Life as a mother and an international student can be a lot to juggle. Time management, cultural differences, finding the right work-life balance – these challenges are just a few factors that shape this journey. With that in mind, on the occasion of Mother’s Day, we spoke with two international students, Endlys and Salwa, who shared their experiences and words of wisdom as mothers who manage their education simultaneously. 

Hailing from the Philippines, Endlys is currently studying Bachelor of Business in Formatics at The University of Canberra. In addition to her studies, Endlys’ top priorities include her two beautiful children, Isabella Hadassah and Damian Thomas. 

A mother to a 22-year-old daughter, Salwa is from Malang, Indonesia and is currently pursuing her PhD in Education at The University of Newcastle.

A balancing act

Salwa shared that, being a full-time student and a mum can be filled with unexpected challenges and joys – one of which has been studying at the same time as her daughter.

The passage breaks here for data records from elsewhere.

(** X14: for an authenticated request that names a visit,
    [authorizeVisitAccess] lets the request through exactly when the
    user is an administrator, or the visit is joined to a stored
    patient and the user is the visit's doctor or created that
    patient; it never writes.  A visit whose patient row is missing
    is closed to its own doctor.  When the lookup is rejected by the
    storage driver only an administrator passes; every other user is
    denied with the driver's error, and a user who is none of the
    above with status 403. *)
Theorem authorizeVisitAccess_decision
        (req : SqlMiddleware.VisitRequest) (u : SqlMiddleware.RequestUser)
        (visitId : string) (env : Env) (d : SqlAuthService.Database) :
  SqlMiddleware.visitUser req = Some u ->
  SqlMiddleware.orElse (SqlMiddleware.paramsVisitId req)
                       (SqlMiddleware.bodyVisitId req) = Some visitId ->
  Str.truthy visitId = true ->
  let r := outcome (SqlMiddleware.authorizeVisitAccess req) env d in
  let userId := SqlMiddleware.id u in
  let isAdmin := SqlMiddleware.role u = "admin" in
  (fault env 0 = None ->
   (r = Ok tt <-> isAdmin \/ attends d userId visitId)
   /\ (r <> Ok tt -> r = Throw (AppError "Access denied to visit data" 403)))
  /\ (forall msg, fault env 0 = Some msg ->
                  (r = Ok tt <-> isAdmin)
                  /\ (~ isAdmin -> r = Throw (DriverError msg)))
  /\ (forall v, In v (SqlAuthService.visits d) -> SqlAuthService.v_id v = visitId ->
                (forall v', In v' (SqlAuthService.visits d) ->
                            SqlAuthService.v_id v' = visitId -> v' = v) ->
                (forall p, In p (SqlAuthService.patients d) ->
                           SqlAuthService.p_id p <> SqlAuthService.patient_id v) ->
                ~ isAdmin -> r <> Ok tt)
  /\ after (SqlMiddleware.authorizeVisitAccess req) env d = d.
Proof.
  intros Hu Hp Ht. cbv zeta.
  unfold outcome, after, run, SqlMiddleware.authorizeVisitAccess.
  rewrite Hu, Hp, Ht. cbn.
  destruct (String.eqb_spec (SqlMiddleware.role u) "admin") as [Ha|Ha].
  - cbn. repeat split; auto; try congruence.
  - io_unfold. cbn. split; [|split; [|split]].
    + intros Hf. rewrite Hf. cbn.
      destruct (SqlMiddleware.hasVisitAccess visitId (SqlMiddleware.id u) d) eqn:Hacc; cbn.
      * apply hasVisitAccess_spec in Hacc. repeat split; auto; try congruence.
      * assert (Hn : ~ attends d (SqlMiddleware.id u) visitId).
        { rewrite <- hasVisitAccess_spec. congruence. }
        repeat split; auto; try discriminate. intros [?|?]; tauto.
    + intros msg Hf. rewrite Hf. cbn. repeat split; auto; try discriminate; tauto.
    + intros v Hv Hid Hone Hdangling _.
      destruct (fault env 0); cbn; [discriminate|].
      destruct (SqlMiddleware.hasVisitAccess visitId (SqlMiddleware.id u) d) eqn:Hacc; cbn;
        [|discriminate].
      exfalso. apply hasVisitAccess_spec in Hacc.
      destruct Hacc as (v' & p & Hv' & Hid' & Hpin & Hj & _).
      assert (v' = v) by (apply Hone; assumption). subst v'.
      exact (Hdangling p Hpin Hj).
    + destruct (fault env 0); cbn; [reflexivity|].
      destruct (SqlMiddleware.hasVisitAccess visitId (SqlMiddleware.id u) d); reflexivity.
Qed.

(** On the sample store the doctor reaches the visit they made on a
    patient of another user. *)
Lemma authorizeVisitAccess_decision_witness :
  outcome (SqlMiddleware.authorizeVisitAccess (Sample.doctorVisitRequest "v-1"))
          Sample.env Sample.sqlStore = Ok tt.
Proof.
  apply (authorizeVisitAccess_decision
           (Sample.doctorVisitRequest "v-1")
           {| SqlMiddleware.id := "u-doc";
              SqlMiddleware.email := "dr.mwalimu@afyatrack.com";
              SqlMiddleware.role := "doctor";
              SqlMiddleware.firstName := "Juma";
              SqlMiddleware.lastName := "Mwalimu" |}
           "v-1" Sample.env Sample.sqlStore eq_refl eq_refl eq_refl); [reflexivity|].
  right. unfold attends.
  exists {| SqlAuthService.v_id := "v-1"; SqlAuthService.patient_id := "p-2";
            SqlAuthService.doctor_id := "u-doc" |},
         {| SqlAuthService.p_id := "p-2"; SqlAuthService.created_by := "u-nurse" |}.
  cbn. tauto.
Defined.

“As my daughter is now also a college student, she inspires me to study hard. We often spend nights studying as night owls,” she shares.

For Endlys, her husband’s support is crucial in managing both her educational and personal responsibilities. 

“Me and my husband see to it that my kids are always looked after by either one of us. When I sit in on my class, assessments and assignments, my husband looks after them and sometimes we do our school assignments together,” explains Endlys. “After my classes, I bond with them. We value our time together.”

Mother’s Day cultural traditions

Around the world, Mother’s Day is celebrated in various ways. The celebrations, culture, gifting patterns and food all tend to vary between cultures. 

As a result, Mother’s Day in Indonesia is quite different from that of Australia, says Salwa. 

“On Mothers’ Day, Indonesian children usually kneel at their mothers’ feet in an emotional gesture of respect,” she shares.

Salwa adds that, “Mother’s Day is not a public holiday, but it is widely observed with public events and family traditions. There are week-long festivals and school programs such as reading poems or songs about mothers. Some stores offer special discounts.”

According to Endlys, Mother’s Day in the Philippines is “more like a family gathering.” 

“The family comes together over dinner, singing karaoke, sharing desserts and giving flowers to each other.”

A new kind of Mother’s Day

While both Salwa and Endlys treasure the Mother’s Day traditions from their respective cultures, both admit that this year’s celebration will likely look a little different.

“This year, I plan to spend a day off to go to the beach and eat at a restaurant. I will also send gifts, flowers and greeting cards to mothers and women. I am truly honoured that the world gives mums everywhere a shoutout on Mother’s Day,” says Salwa.

While Endlys’ plans are not confirmed, she’s confident she will spend Mother’s Day surrounded by her loving family. 

“We have exactly no plans for this year but I bet my husband and my kids will be on to something for me,” shares Endlys.

Words of wisdom for fellow student mothers

Speaking to fellow international student mothers and mothers who are considering studying abroad in Australia, Salwa’s advice is simple but powerful: seek help when you need it. 

“If you face difficulties or feel overwhelmed, you can talk with university counsellors and any parents’ students for personal support,” says Salwa. “You will find that they share a strong determination to reach their goals. Here you can share tips for parents who are juggling the responsibilities of schoolwork and raising children.” 

Similarly, Endlys encourages fellow international student mothers to simply do their best. When times get tough, she says, remember that your decision to study is not one you made for the betterment of your life, but theirs, too.

“Stick to your goal and continue to be the best mum you can be. You can study without sacrificing your children’s welfare,” shares Endlys. “There will be a time that you watch them sleeping and you will feel grateful that you did something greater for them – and that is to improve your career by studying to support their needs and give them the life they deserve.”